TASK
What you return should be the lines of the data containing "negative", each in full.

(Data items)
(** * App Store Reviews Viewer: a shallow embedding of the front end

    The development follows the three source files of the repository:
    the service module ([apiRequest], [getApps], [getReviews]), the plain
    [App] component and the [App] component with the custom id form and
    the day filter.  The JavaScript values the code manipulates are
    embedded first: strings, Numbers restricted to the integer values the
    program can produce, [parseInt], template-literal formatting and the
    one regular expression of the program. *)

From Stdlib Require Import ZArith String Ascii List Bool Lia.
From stdpp Require Import base decidable option gmap.
Import ListNotations.

#[local] Arguments String.append !s1 s2 : simpl nomatch.

Local Open Scope Z_scope.

(** ** JavaScript values *)

Module JS.

(** Strings are sequences of code units; a Rocq character stands for the
    code unit of the same number (U+0000 to U+00FF). *)

Local Open Scope string_scope.
Local Open Scope Z_scope.

(** A Number of the program is an integer-valued double, NaN or an
    infinity.  [Fin z] is meant for an integer [z] that a double
    represents; the program produces Numbers through [parseInt] and
    [roundToDouble], which only yield such values.  Minus zero is
    identified with zero. *)
Inductive number : Type :=
| Fin (z : Z)
| NaN
| Inf (negative : bool).

#[global] Instance number_eq_dec : EqDecision number.
Proof. solve_decision. Defined.

(** [ToBoolean] on a Number: zero and NaN are falsy. *)
Definition truthy (x : number) : bool :=
  match x with
  | Fin z => negb (z =? 0)
  | NaN => false
  | Inf _ => true
  end.

(** [ToBoolean] on [number | null]. *)
Definition truthy_opt (x : option number) : bool :=
  match x with
  | Some n => truthy n
  | None => false
  end.

(** Strict equality [===] of two Numbers: NaN differs from itself. *)
Definition strict_eq (x y : number) : bool :=
  match x, y with
  | Fin a, Fin b => a =? b
  | Inf a, Inf b => Bool.eqb a b
  | _, _ => false
  end.

(** [x > 0] on Numbers. *)
Definition gt_zero (x : number) : bool :=
  match x with
  | Fin z => 0 <? z
  | NaN => false
  | Inf negative => negb negative
  end.

Definition isNaN (x : number) : bool :=
  match x with
  | NaN => true
  | _ => false
  end.

Definition MAX_SAFE_INTEGER : Z := 2 ^ 53 - 1.

Definition is_safe (z : Z) : Prop := - MAX_SAFE_INTEGER <= z <= MAX_SAFE_INTEGER.

(** *** Rounding an integer to the nearest double

    Round-to-nearest, ties to even, on a non-negative integer: the 53
    leading bits are kept, and a result of 2^1024 or more is infinite. *)
Definition roundToDouble (m : Z) : number :=
  let b := Z.log2 m + 1 in
  if b <=? 53 then Fin m
  else
    let sh := b - 53 in
    let q := Z.shiftr m sh in
    let r := m - Z.shiftl q sh in
    let half := 2 ^ (sh - 1) in
    let q' := if (half <? r) || ((r =? half) && Z.odd q) then q + 1 else q in
    let v := Z.shiftl q' sh in
    if 2 ^ 1024 <=? v then Inf false else Fin v.

(** The non-negative integers that are doubles. *)
Definition representable (z : Z) : Prop := roundToDouble z = Fin z.

Definition negate (x : number) : number :=
  match x with
  | Fin z => Fin (- z)
  | NaN => NaN
  | Inf negative => Inf (negb negative)
  end.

ANSWER
| Inf (negative : bool).
  | Inf negative => negb negative
    Round-to-nearest, ties to even, on a non-negative integer: the 53
(** The non-negative integers that are doubles. *)
  | Inf negative => Inf (negb negative)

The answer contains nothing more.